If hospitals lower charges, that could help the uninsured, who often must pay "list prices" while their insured counterparts benefit from negotiated discounts. But Ashley Thompson, the American Hospital Association's senior associate director for policy, told MLR that "I don't see a direct link between" a lower outlier threshold and reduced charges.
 
"My guess is that hospitals will proceed forward as they always have," Thompson said. "Hospitals set charges for many reasons, and having a change in the outlier threshold should not change the way hospitals set charges." What a lower threshold will do, she noted, is "make sure funds are available for hospitals when they treat incredibly complex cases."

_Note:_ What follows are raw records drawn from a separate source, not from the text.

(** * The file-naming options page of Picard (picard/ui/options/renaming.py)

    A shallow embedding of [RenamingOptionsPage]: the widgets it drives, the
    configuration store it loads from and saves to, its validation methods
    and its signal handlers, followed by the properties of the page.

    Python [str] values are sequences of Unicode code points, the
    configuration section [config.setting] is a finite map from option names
    to values, exceptions are an explicit outcome, and Qt signals that a
    widget emits are returned next to the new widget state. *)

From Stdlib Require Import ZArith NArith Ascii String.
From stdpp Require Import functions gmap strings list fin_maps.

Open Scope Z_scope.

(** ** Python strings *)

(** A [str] is a list of code points. *)
Abbreviation str := (list N).

(** A literal of the source, written with ASCII characters. *)
Definition u (s : string) : str :=
  (λ a, N_of_ascii a) <$> list_ascii_of_string s.
Arguments u _%_string.

(** [Py_UNICODE_ISSPACE]: the characters [str.strip()] removes. *)
Definition isspace (c : N) : bool :=
  ((9 <=? c) && (c <=? 13) || (28 <=? c) && (c <=? 32)
   || (c =? 133) || (c =? 160) || (c =? 5760)
   || (8192 <=? c) && (c <=? 8202)
   || (c =? 8232) || (c =? 8233) || (c =? 8239) || (c =? 8287)
   || (c =? 12288))%N.

Fixpoint lstrip (s : str) : str :=
  match s with
  | c :: s' => if isspace c then lstrip s' else s
  | [] => []
  end.

Definition rstrip (s : str) : str := rev (lstrip (rev s)).

(** [s.strip()] *)
Definition strip (s : str) : str := rstrip (lstrip s).

(** A text that does not start with whitespace. *)
Definition clean_head (s : str) : Prop :=
  match s with
  | [] => True
  | c :: _ => isspace c = false
  end.

(** Truth value of a [str]: the empty string is false. *)
Definition truthy (s : str) : bool :=
  match s with [] => false | _ => true end.

Fixpoint startswith (prefix s : str) : bool :=
  match prefix, s with
  | [], _ => true
  | a :: prefix', b :: s' => (a =? b)%N && startswith prefix' s'
  | _ :: _, [] => false
  end.

(** ** [os.path.normpath] on a POSIX host ([posixpath.normpath]) *)

Module posixpath.

Definition sep : N := 47.
Definition dot : str := u ".".
Definition dotdot : str := u "..".

(** [path.split(sep)]: never the empty list. *)
Fixpoint split (s : str) : list str :=
  match s with
  | [] => [[]]
  | c :: s' =>
      if (c =? sep)%N then [] :: split s'
      else match split s' with
           | h :: t => (c :: h) :: t
           | [] => [[c]]
           end
  end.

(** [sep.join(comps)] *)
Fixpoint join (comps : list str) : str :=
  match comps with
  | [] => []
  | [c] => c
  | c :: rest => c ++ sep :: join rest
  end.

Definition str_eqb (a b : str) : bool := bool_decide (a = b).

Hospitals Within Hospitals: Delay, But Still Controversy

McClellan said CMS had decided not to make any changes for 2005 in the rules governing long-term care hospitals located within other hospitals. The proposed rule would have allowed these "hospitals within hospitals" (HIH) to receive payments as LTCHs only if they admitted no more than 25 percent of their patients from the host institutions. It also would have barred common ownership of the HIH and the host hospital.
 
CMS was trying to tackle a growing cost problem: Spending on LTCHs almost quintupled between 1993 and 2001, and between 1993 and 2003 the number of HIHs grew almost three times as fast as the total number of LTCHs.
 
Nevertheless, the proposed rule's limitations provoked intense opposition from legislators, with House Ways and Means Health Chair Nancy Johnson (R-CT) being only one prominent example. Johnson, others on Capitol Hill, and the hospital industry have instead backed a proposal by the Medicare Payment Advisory Commission to establish criteria for LTCH patients.
 
CMS plans to start phasing in the 25-percent limitation beginning in FY 2006. "We are also imposing some gradual, reasonable limits on the payment of a second large amount for patients that do not reach outlier status at the host hospital," said McClellan.
 
Thompson said the HIH provisions remain AHA's "greatest concern" regarding the rule. AHA fears that changes envisioned by CMS "would severely limit appropriate payment, and access for patients with complex illnesses to LTC facilities."
 
The rule grants a full 3.3-percent update on hospitals' so-called market basket of services if they report data on the 10 measures involved in CMS' Hospital Quality Initiative, which focuses on best practices in the treatment of heart attacks, heart failure, and pneumonia. Hospitals that fail to report get a 2.9-percent update. "Virtually all acute-care hospitals are submitting data to us in order to get the full update, showing that payment incentives for reporting ... can really work," McClellan said. He added that his agency is "going through the data submissions right now, and will have more specific numbers soon on how many hospitals will actually be getting the full update."
 
When the market-basket update is combined with other payment enhancers, CMS said, urban hospitals will get an average reimbursement increase of 5.7 percent. Rural hospitals will do even better, getting a 6.2-percent hike. CMS projects that aggregate payments to the nation's approximately 3,900 acute-care hospitals will total $105 billion, up from $100 billion in 2004.